Of course, Ellsworth has the benefit of a flaky opponent, since Hostettler was caught in 2004 trying to bring a loaded gun through airport security in Louisville. Hostettler is also one of the rare House Republicans who voted against the Iraq war, a decision that he is trumpeting in a TV spot. But the distinctive ad in this southern Indiana race is a Hostettler radio spot that warns that, if elected, Ellsworth will vote for "San Francisco liberal Nancy Pelosi ... who will then put in motion her radical plan to advance the homosexual agenda led by Barney Frank, reprimanded by the House after paying for sex with a man who ran a gay brothel out of Congressman Frank's home." What an odd combination: a gay-baiting, antiwar Republican.
It is strange that Hostettler voted against the war, but Indiana's leading Democrat stoutly supported the invasion of Iraq. That 2002 vote haunts Bayh and complicates his efforts to appeal to the activist base of the Democratic Party. "I wouldn't cast that vote knowing what I know today," he told me. But while other leading 2008 contenders like John Kerry and John Edwards have loudly repudiated their Iraq votes, Bayh has not totally abandoned his hawkish plumage, even though he called for Donald Rumsfeld's resignation in 2004 and publicly stated over the summer that we need to develop a withdrawal plan from Iraq. If he hopes to win the allegiance of the antiwar netroots in 2008, Bayh holds few face cards.
But what he offers the Democrats' activist base is a surprisingly potent sadder-but-wiser argument. "I've learned," he said ruefully. "I'm someone who is going to demand a higher level of proof and be more skeptical in asking questions." Talking about his current service on the Senate Intelligence Committee, Bayh added, "I'm a lot more skeptical these days, asking, 'How reliable is that information? What don't we know out there? How certain are you?'"
As a presidential candidate, Bayh would understand places like southern Indiana where Democrats prosper only by skirting divisive social issues and avoiding vitriolic attacks on Bush. That awareness of what it takes to win an electoral majority can be a strength in the general election and a fatal weakness in Democratic primaries.
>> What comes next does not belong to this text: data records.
(* ===== verification/Pipe.v ===== *)
(** * Pipes (system/core/pipe.c)

    [struct pipe] is a ring of PIPESIZE bytes with two 32-bit counters that
    wrap.  [p->lock] is held from one sleep to the next, so the code between
    two sleeps is one step: [pipewrite] and [piperead] either finish or return
    what is left to do when the thread is woken.  The abstract pipe is a queue
    of bytes. *)

From S2P Require Import Prelude.

Definition PIPESIZE : Z := 512.

Module Pipe.

Record pipe := mkpipe {
  data : list Z;
  nread : Z;
  nwrite : Z;
  readopen : bool;
  writeopen : bool
}.

(** The fields that [pipealloc] sets; the page's contents are arbitrary. *)
Definition pipeinit (page : list Z) : pipe := mkpipe page 0 0 true true.

(** The new pipe, and whether its page is freed. *)
Definition pipeclose (p : pipe) (writable : bool) : pipe * bool :=
  let p := if writable
           then mkpipe (data p) (nread p) (nwrite p) (readopen p) false
           else mkpipe (data p) (nread p) (nwrite p) false (writeopen p) in
  (p, negb (readopen p) && negb (writeopen p)).

Inductive wresult :=
| WDone (p : pipe)                   (** returns [n] *)
| WErr (rest : list Z) (p : pipe)    (** returns -1, [rest] not written *)
| WSleep (rest : list Z) (p : pipe). (** sleeps with [rest] still to write *)

(** [p->data[p->nwrite++ % PIPESIZE] = c] *)
Definition push (c : Z) (p : pipe) : pipe :=
  mkpipe (aset (data p) (nwrite p mod PIPESIZE) c) (nread p) (u32 (nwrite p + 1))
    (readopen p) (writeopen p).

Fixpoint pipewrite (killed : bool) (addr : list Z) (p : pipe) : wresult :=
  match addr with
  | [] => WDone p
  | c :: addr' =>
      if nwrite p =? u32 (nread p + PIPESIZE)
      then if negb (readopen p) || killed then WErr addr p else WSleep addr p
      else pipewrite killed addr' (push c p)
  end.

Inductive rresult :=
| RDone (bs : list Z) (p : pipe)
| RErr (p : pipe)
| RSleep (p : pipe).

(** The copying loop. *)
Fixpoint read_loop (n : nat) (p : pipe) : list Z * pipe :=
  match n with
  | O => ([], p)
  | S k =>
      if nread p =? nwrite p then ([], p)
      else
        let c := aget 0 (data p) (nread p mod PIPESIZE) in
        let '(bs, p') := read_loop k
          (mkpipe (data p) (u32 (nread p + 1)) (nwrite p) (readopen p) (writeopen p)) in
        (c :: bs, p')
  end.

Definition piperead (killed : bool) (n : Z) (p : pipe) : rresult :=
  if (nread p =? nwrite p) && writeopen p
  then if killed then RErr p else RSleep p
  else let '(bs, p') := read_loop (Z.to_nat n) p in RDone bs p'.

(** The bytes in the ring, oldest first. *)
Definition contents (p : pipe) : list Z :=
  map (fun i => aget 0 (data p) (u32 (nread p + Z.of_nat i) mod PIPESIZE))
      (seq 0 (Z.to_nat (u32 (nwrite p - nread p)))).

Definition pipe_ok (p : pipe) : Prop :=
  length (data p) = Z.to_nat PIPESIZE /\ 0 <= nread p < 2 ^ 32 /\ 0 <= nwrite p < 2 ^ 32 /\
  u32 (nwrite p - nread p) <= PIPESIZE.

(** ** The pipe shared by its users *)

(** One step of some thread between two sleeps. *)
Inductive event :=
| EWrite (killed : bool) (addr : list Z)
| ERead (killed : bool) (n : Z)
| EClose (writable : bool).

(** The pipe with all the bytes written and read so far. *)
Record history := mkh { pip : pipe; written : list Z; received : list Z }.

Definition run_event (h : history) (e : event) : history :=
  match e with
  | EWrite killed addr =>
      match pipewrite killed addr (pip h) with
      | WDone p => mkh p (written h ++ addr) (received h)
      | WErr rest p | WSleep rest p => mkh p (written h ++ take (length addr - length rest) addr) (received h)
      end
  | ERead killed n =>
      match piperead killed n (pip h) with
      | RDone bs p => mkh p (written h) (received h ++ bs)
      | RErr p | RSleep p => mkh p (written h) (received h)
      end
  | EClose w => mkh (pipeclose (pip h) w).1 (written h) (received h)
  end.

(** ** Counter arithmetic *)

Lemma u32_mod_size z : u32 z mod PIPESIZE = z mod PIPESIZE.
Proof. unfold u32, PIPESIZE. symmetry. apply Znumtheory.Zmod_div_mod; [lia|lia|]. by exists (2 ^ 23). Qed.

Lemma nwrite_eq p : pipe_ok p -> nwrite p = u32 (nread p + u32 (nwrite p - nread p)).
Proof.
  intros (_ & Hr & Hw & _). rewrite u32_add_r. symmetry.
  replace (nread p + (nwrite p - nread p)) with (nwrite p) by lia. by apply u32_id.
Qed.

Lemma full_test p : pipe_ok p ->
  (nwrite p =? u32 (nread p + PIPESIZE)) = (u32 (nwrite p - nread p) =? PIPESIZE).
Proof.
  intros Hok. pose proof (nwrite_eq p Hok) as E. destruct Hok as (_ & Hr & Hw & Hd).
  apply eq_true_iff_eq. rewrite !Z.eqb_eq. split.
  - intros ->. rewrite u32_sub_l. replace (nread p + PIPESIZE - nread p) with PIPESIZE by lia. done.
  - intros Ed. by rewrite Ed in E.
Qed.

Lemma empty_test p : pipe_ok p -> (nread p =? nwrite p) = (u32 (nwrite p - nread p) =? 0).
Proof.
  intros Hok. pose proof (nwrite_eq p Hok) as E. destruct Hok as (_ & Hr & Hw & _).
  apply eq_true_iff_eq. rewrite !Z.eqb_eq. split.
  - intros ->. rewrite Z.sub_diag. done.
  - intros Ed. rewrite Ed, Z.add_0_r, u32_id in E by lia. done.
Qed.

Lemma length_contents p : length (contents p) = Z.to_nat (u32 (nwrite p - nread p)).
Proof. unfold contents. by rewrite length_map, length_seq. Qed.

Lemma contents_le p : pipe_ok p -> Z.of_nat (length (contents p)) <= PIPESIZE.
Proof.
  intros (_ & _ & _ & H). rewrite length_contents. pose proof (u32_range (nwrite p - nread p)). lia.
Qed.

Lemma push_spec c p : pipe_ok p -> Z.of_nat (length (contents p)) < PIPESIZE ->
  pipe_ok (push c p) /\ contents (push c p) = contents p ++ [c].
Proof.
  intros Hok Hlt. pose proof (nwrite_eq p Hok) as Ew. rewrite length_contents in Hlt.
  destruct Hok as (Hl & Hr & Hw & Hd). set (d := u32 (nwrite p - nread p)) in *.
  pose proof (u32_range (nwrite p - nread p)) as Hdr. fold d in Hdr.
  assert (u32 (u32 (nwrite p + 1) - nread p) = d + 1) as Ed.
  { rewrite u32_sub_l. replace (nwrite p + 1 - nread p) with (nwrite p - nread p + 1) by lia.
    rewrite <- u32_add_l. fold d. apply u32_id. unfold PIPESIZE in *. lia. }
  split.
  - pose proof (u32_range (nwrite p + 1)). unfold pipe_ok. cbn [data nread nwrite push].
    rewrite length_aset, Ed. split_and!; done || lia.
  - unfold contents. cbn [nread nwrite data push]. rewrite Ed. fold d.
    replace (Z.to_nat (d + 1)) with (S (Z.to_nat d)) by lia. rewrite seq_S, map_app. cbn [map].
    assert (0 <= nwrite p mod PIPESIZE < PIPESIZE) as Hm by (apply Z.mod_pos_bound; done).
    f_equal.
    + apply map_ext_in. intros i Hi. apply in_seq in Hi. apply aget_aset_ne.
      rewrite u32_mod_size. rewrite Ew, u32_mod_size. intros E.
      assert ((nread p + d - (nread p + Z.of_nat i)) mod PIPESIZE = 0) as E'
        by (rewrite Zminus_mod, E, Z.sub_diag; done).
      rewrite Z.mod_small in E' by (unfold PIPESIZE in *; lia). lia.
    + f_equal. simpl. rewrite Z2Nat.id by lia. rewrite <- Ew. apply aget_aset_eq.
      rewrite Hl. unfold PIPESIZE in *. lia.
Qed.

Lemma write_spec killed addr p : pipe_ok p ->
  let k := Nat.min (length addr) (Z.to_nat PIPESIZE - length (contents p)) in
  exists p', pipe_ok p' /\ contents p' = contents p ++ take k addr /\
    readopen p' = readopen p /\ writeopen p' = writeopen p /\
    pipewrite killed addr p =
      if decide (k = length addr) then WDone p'
      else if negb (readopen p) || killed then WErr (drop k addr) p' else WSleep (drop k addr) p'.
Proof.
  revert p. induction addr as [|c addr IH]; intros p Hok k.
  { exists p. split_and!; try done. simpl. by rewrite app_nil_r. }
  pose proof (contents_le p Hok) as Hle. pose proof (length_contents p) as Hlc.
  pose proof (u32_range (nwrite p - nread p)). cbn [pipewrite]. rewrite full_test by done.
  destruct (Z.eqb_spec (u32 (nwrite p - nread p)) PIPESIZE) as [E|E].
  - assert (k = O) as -> by (unfold k; lia).
    exists p. split_and!; try done. rewrite take_0. by rewrite app_nil_r.
  - destruct (push_spec c p Hok ltac:(lia)) as [Hok' Hc].
    destruct (IH (push c p) Hok') as (p' & H1 & H2 & H3 & H4 & H5). exists p'.
    rewrite Hc, length_app in H2, H5. cbn [length] in H2, H5.
    assert (k = S (Nat.min (length addr) (Z.to_nat PIPESIZE - (length (contents p) + 1)))) as ->
      by (unfold k; cbn [length]; lia).
    split_and!; [done| |done|done|].
    + rewrite H2, <- app_assoc. done.
    + rewrite H5. cbn [length drop]. repeat case_decide; try done; lia.
Qed.

Lemma read_loop_spec n p : pipe_ok p ->
  let '(bs, p') := read_loop n p in
  pipe_ok p' /\ bs = take n (contents p) /\ contents p' = drop n (contents p) /\
  readopen p' = readopen p /\ writeopen p' = writeopen p.
Proof.
  revert p. induction n as [|n IH]; intros p Hok; cbn [read_loop].
  { rewrite take_0, drop_0. done. }
  rewrite empty_test by done. pose proof (length_contents p) as Hlc.
  pose proof (u32_range (nwrite p - nread p)) as Hdr.
  destruct (Z.eqb_spec (u32 (nwrite p - nread p)) 0) as [E|E].
  - rewrite E in Hlc. destruct (contents p); [|done]. rewrite take_nil, drop_nil. done.
  - set (p1 := mkpipe _ _ _ _ _). destruct Hok as (Hl & Hr & Hw & Hd).
    assert (u32 (nwrite p - u32 (nread p + 1)) = u32 (nwrite p - nread p) - 1) as Ed.
    { rewrite u32_sub_r. replace (nwrite p - (nread p + 1)) with (nwrite p - nread p - 1) by lia.
      rewrite <- u32_sub_l. apply u32_id. lia. }
    assert (pipe_ok p1) as Hok1 
      by (pose proof (u32_range (nread p + 1)); unfold pipe_ok, p1; cbn [data nread nwrite];
          rewrite Ed; split_and!; done || lia).
    assert (contents p = aget 0 (data p) (nread p mod PIPESIZE) :: contents p1) as Ec.
    { unfold contents. cbn [nread nwrite data p1]. rewrite Ed.
      replace (Z.to_nat (u32 (nwrite p - nread p))) with (S (Z.to_nat (u32 (nwrite p - nread p) - 1))) by lia.
      cbn [seq map]. rewrite Z.add_0_r, u32_id by lia. f_equal.
      rewrite <- seq_shift, map_map. apply map_ext. intros i. rewrite u32_add_l. do 3 f_equal. lia. }
    specialize (IH p1 Hok1). destruct (read_loop n p1) as [bs p'].
    destruct IH as (I1 & I2 & I3 & I4 & I5). rewrite Ec. cbn [take drop].
    split_and!; [done|by rewrite I2|done|done|done].
Qed.

(** Nothing is lost, duplicated or reordered. *)
Definition hist_ok (h : history) : Prop :=
  pipe_ok (pip h) /\ written h = received h ++ contents (pip h).

Lemma run_event_ok h e : hist_ok h -> hist_ok (run_event h e).
Proof.
  intros [Hok Hw]. destruct e as [killed addr|killed n|w]; cbn [run_event].
  - destruct (write_spec killed addr (pip h) Hok) as (p' & H1 & H2 & _ & _ & ->).
    set (k := Nat.min _ _) in *. assert (k <= length addr)%nat by (unfold k; lia).
    case_decide as E.
    + split; [done|]. cbn. by rewrite Hw, H2, E, firstn_all, app_assoc.
    + assert (take (length addr - length (drop k addr)) addr = take k addr) as Et
        by (f_equal; rewrite length_drop; lia).
      destruct (negb _ || killed); (split; [done|]); cbn; by rewrite Hw, H2, Et, app_assoc.
  - unfold piperead. destruct (_ && _).
    + destruct killed; by split.
    + pose proof (read_loop_spec (Z.to_nat n) (pip h) Hok) as H.
      destruct (read_loop (Z.to_nat n) (pip h)) as [bs p']. destruct H as (H1 & -> & H3 & _).
      split; [done|]. cbn. by rewrite Hw, H3, <- app_assoc, take_drop.
  - destruct w; by split.
Qed.

End Pipe.
Import Pipe.

(** C24.  A pipe is a FIFO: after any sequence of steps of its readers and
    writers, with sleeps, kills and closes in any order and with the counters
    wrapping around, the bytes read are a prefix of the bytes written and the
    rest, at most PIPESIZE bytes, is in the ring. *)
Theorem pipe_fifo page es : length page = Z.to_nat PIPESIZE ->
  let h := foldl run_event (mkh (pipeinit page) [] []) es in
  written h = received h ++ contents (pip h) /\ Z.of_nat (length (contents (pip h))) <= PIPESIZE.
Proof.
  intros Hp h. assert (hist_ok h) as [Hok Hw].
  { assert (hist_ok (mkh (pipeinit page) [] [])) as H0 by (split; [split_and!; done|done]).
    unfold h. clear h. revert H0. generalize (mkh (pipeinit page) [] []).
    induction es as [|e es IH]; intros h0 H0; [done|]. simpl. apply IH. by apply run_event_ok. }
  split; [done|]. by apply contents_le.
Qed.

Lemma pipe_fifo_witness :
  let h := foldl run_event (mkh (pipeinit (replicate 512 0)) [] [])
    [EWrite false (replicate 600 7); ERead false 100; EWrite false (replicate 88 7); ERead true 10] in
  written h = received h ++ contents (pip h) /\ Z.of_nat (length (contents (pip h))) <= PIPESIZE.
Proof. apply (pipe_fifo (replicate 512 0)). reflexivity. Defined.

(** The calls of a pipe on every branch: a write stores as much as fits
    and returns, sleeps or fails according to what is left; a read returns the
    oldest bytes, sleeps or fails on an empty pipe that has a writer, and
    returns none (end of file) on an empty one that has no writer. *)
Theorem pipe_calls killed addr n p : pipe_ok p ->
  let room := (Z.to_nat PIPESIZE - length (contents p))%nat in
  (exists p', pipe_ok p' /\ contents p' = contents p ++ take room addr /\
    pipewrite killed addr p =
      if decide (length addr <= room)%nat then WDone p'
      else if negb (readopen p) || killed then WErr (drop room addr) p'
      else WSleep (drop room addr) p') /\
  piperead killed n p =
    (if bool_decide (contents p = []) && writeopen p
     then if killed then RErr p else RSleep p
     else RDone (take (Z.to_nat n) (contents p)) (read_loop (Z.to_nat n) p).2) /\
  contents (read_loop (Z.to_nat n) p).2 = drop (Z.to_nat n) (contents p).
Proof.
  intros Hok room. split_and!.
  - destruct (write_spec killed addr p Hok) as (p' & H1 & H2 & _ & _ & H5). fold room in H2, H5.
    exists p'. destruct (decide (length addr <= room)%nat) as [H|H].
    + rewrite Nat.min_l in H2, H5 by lia. rewrite decide_True in H5 by done.
      rewrite firstn_all in H2. rewrite (take_ge addr) by lia. done.
    + rewrite Nat.min_r in H2, H5 by lia. rewrite decide_False in H5 by lia. done.
  - unfold piperead. rewrite empty_test by done. pose proof (read_loop_spec (Z.to_nat n) p Hok) as H.
    destruct (read_loop (Z.to_nat n) p) as [bs p']. destruct H as (_ & -> & _).
    pose proof (length_contents p). pose proof (u32_range (nwrite p - nread p)).
    destruct (Z.eqb_spec (u32 (nwrite p - nread p)) 0) as [E|E].
    + rewrite bool_decide_eq_true_2; [done|]. apply nil_length_inv. lia.
    + rewrite bool_decide_eq_false_2; [done|]. intros Hn. rewrite Hn in *. simpl in *. lia.
  - pose proof (read_loop_spec (Z.to_nat n) p Hok) as H.
    destruct (read_loop (Z.to_nat n) p) as [bs p']. destruct H as (_ & _ & H & _). exact H.
Qed.

(** At a pipe whose counters are about to wrap. *)
Lemma pipe_calls_witness :
  let p := mkpipe (replicate 512 3) (2 ^ 32 - 2) 508 true true in
  (exists p', pipe_ok p' /\ contents p' = contents p ++ take 2 [1; 2; 3] /\
     pipewrite false [1; 2; 3] p = WSleep [3] p') /\
  piperead false 4 p = RDone (take 4 (contents p)) (read_loop 4 p).2 /\
  contents (read_loop 4 p).2 = drop 4 (contents p).
Proof.
  set (p := mkpipe (replicate 512 3) (2 ^ 32 - 2) 508 true true).
  assert (pipe_ok p) as Hok by (split_and!; vm_compute; congruence).
  exact (pipe_calls false [1; 2; 3] 4 p Hok).
Defined.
During our interview, I asked Bayh whether he was envious of the Obama mania that is sweeping the country. Bayh has the longer résumé; Obama is on the cover of Time magazine. Bayh paused for a second before admitting the obvious. "I'm only human," he conceded, then added, in a deliberately light tone, "but I've decided to save all that for a year from now. You don't want to peak too soon."
Then Bayh alluded to the cyclical nature of the 18-month race for the presidential nomination when he said, "Popularity ebbs and flows," he said. "This process has a cycle and a flow to it ... [Voters] will have infatuations here and infatuations there. Ultimately, what they'll want is someone who can lead the country during incredibly challenging times."
It was a comment simultaneously wise and wan. Bayh sounded like the earnest Midwestern suitor who hopes that the object of his affections will get over the glitz and glamour and recognize his superior virtue and experience. With Warner out of the race, there is an opening for Bayh. The question is whether this red-state senator will find the stirring words and the uplifting music to take advantage of his moment.